What is being asked
A complete response lists each line of the data below that includes the word "eexists".

[Data extracts — start]

(** One chain: exactly one entry is published, for that chain's head. *)
Lemma serve_spec p d q m :
  VMem.ok m -> layout m q -> uint 16 (popped_head p) ->
  exists irq d' m1 m' l, serve qi p d q m = (irq, d', bump q, m') /\ frame q m m1 /\ published q (popped_head p) l m1 m'.
Proof.
  intros Hok Hlay Hh. assert (frame q m m) as Hrefl by (by split).
  assert (forall m1, frame q m m1 -> layout m1 q) as Hl1.
  { intros m1 [_ Hl _ _]. by eapply layout_same; [done|done|done|apply Hlay..]. }
  destruct p as [head ds|head e]; simpl in *.
  - destruct (process_completes head ds d q m Hok Hlay Hh) as (m1 & l & Hf & Hl & Hp).
    destruct (process_queue qi head ds d q m) as [[[[irq|e] d'] q'] m'].
    + destruct (add_used_spec m1 q head l (fr_ok _ _ _ Hf) (Hl1 _ Hf) Hh Hl) as (m2 & Hu & Hpub).
      rewrite Hu in Hp. simplify_eq. by exists (wants_irq m1 q), d', m1, m', l.
    + destruct Hp as [-> ->].
      destruct (add_used_spec m1 q head 0 (fr_ok _ _ _ Hf) (Hl1 _ Hf) Hh ltac:(done)) as (m2 & Hu & Hpub).
      rewrite Hu. by eexists _, d', m1, m2, 0.
  - destruct (add_used_spec m q head 0 Hok Hlay Hh ltac:(done)) as (m2 & Hu & Hpub). rewrite Hu. by eexists _, d, m, m2, 0.
Qed.

Definition waiting m q : Z := wrapping_sub 16 (avail_idx m q) q.(VirtQueue.next_avail).
Definition after (i : Z) (k : nat) : Z := wrapping_add 16 i (Z.of_nat k).

Lemma slots_differ sz i (j k : nat) :
  0 < sz -> (sz | 2 ^ 16) -> (j < k)%nat -> (k - j < Z.to_nat sz)%nat -> after i j mod sz <> after i k mod sz.
Proof.
  intros Hs [c Hc] Hjk Hk. unfold after, wrapping_add, wrap. rewrite Hc, !(Z.mul_comm c sz).
  rewrite !Z.rem_mul_r by nia. rewrite !(Z.mul_comm sz (_ mod c)), !Z.mod_add, !Z.mod_mod by lia. intros He.
  assert ((i + Z.of_nat k - (i + Z.of_nat j)) mod sz = 0) as Hm by (rewrite Zminus_mod, He, Z.sub_diag; by apply Z.mod_0_l; lia).
  replace (i + Z.of_nat k - (i + Z.of_nat j)) with (Z.of_nat (k - j)) in Hm by lia. rewrite Z.mod_small in Hm; lia.
Qed.

(** What a run of the loop leaves behind, [n] chains later. *)
Record drained (n : nat) q m q' m' : Prop := {
  dr_avail : same_avail q m m';
  dr_config : q'.(VirtQueue.config) = q.(VirtQueue.config) /\ q'.(VirtQueue.event_idx) = q.(VirtQueue.event_idx);
  dr_next_avail : q'.(VirtQueue.next_avail) = after q.(VirtQueue.next_avail) n;
  dr_next_used : q'.(VirtQueue.next_used) = after q.(VirtQueue.next_used) n;
  dr_heads : forall k, (k < n)%nat ->
    used_head m' q (after q.(VirtQueue.next_used) k) = avail_head m q (after q.(VirtQueue.next_avail) k);
  dr_others : forall i, (forall k, (k < n)%nat -> i mod VirtQueue.size q <> after q.(VirtQueue.next_used) k mod VirtQueue.size q) ->
    used_head m' q i = used_head m q i;
  dr_idx : used_idx m' q = match n with O => used_idx m q | S _ => q'.(VirtQueue.next_used) end;
}.

Lemma after_S i k : after (wrapping_add 16 i 1) k = after i (S k).
Proof. unfold after, wrapping_add, wrap. rewrite Zplus_mod_idemp_l. f_equal. lia. Qed.
Lemma after_0 i : uint 16 i -> after i 0 = i.
Proof. intros Hi. unfold after, wrapping_add. rewrite Z.add_0_r. by apply wrap_small. Qed.

Lemma waiting_step m q :
  VMem.ok m -> uint 16 q.(VirtQueue.next_avail) -> avail_idx m q <> q.(VirtQueue.next_avail) ->
  0 < waiting m q /\ wrapping_sub 16 (avail_idx m q) (wrapping_add 16 q.(VirtQueue.next_avail) 1) = waiting m q - 1.
Proof.
  intros Hok Hn Hne. pose proof (field_uint 2 m (VirtQueue.avail_addr q + 2) Hok) as Hu. fold (avail_idx m q) in Hu.
  change (8 * Z.of_nat 2) with 16 in Hu. unfold waiting, wrapping_sub, wrapping_add, wrap, uint in *.
  rewrite Zminus_mod_idemp_r. set (a := avail_idx m q) in *. set (b := VirtQueue.next_avail q) in *.
  assert ((a - b) mod 2 ^ 16 <> 0) as Hnz.
  { intros Hz. apply Hne. apply Z.mod_divide in Hz as [c Hc]; [|lia]. assert (c = 0) as -> by lia. lia. }
  pose proof (Z.mod_pos_bound (a - b) (2 ^ 16) ltac:(lia)). split; [lia|].
  replace (a - (b + 1)) with ((a - b) - 1) by lia. rewrite <- Zminus_mod_idemp_l. apply Z.mod_small. lia.
Qed.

[Data extracts — finish]

Response to this exercise
      rewrite Hu. by eexists _, d', m1, m2, 0.
  - destruct (add_used_spec m q head 0 Hok Hlay Hh ltac:(done)) as (m2 & Hu & Hpub). rewrite Hu. by eexists _, d, m, m2, 0.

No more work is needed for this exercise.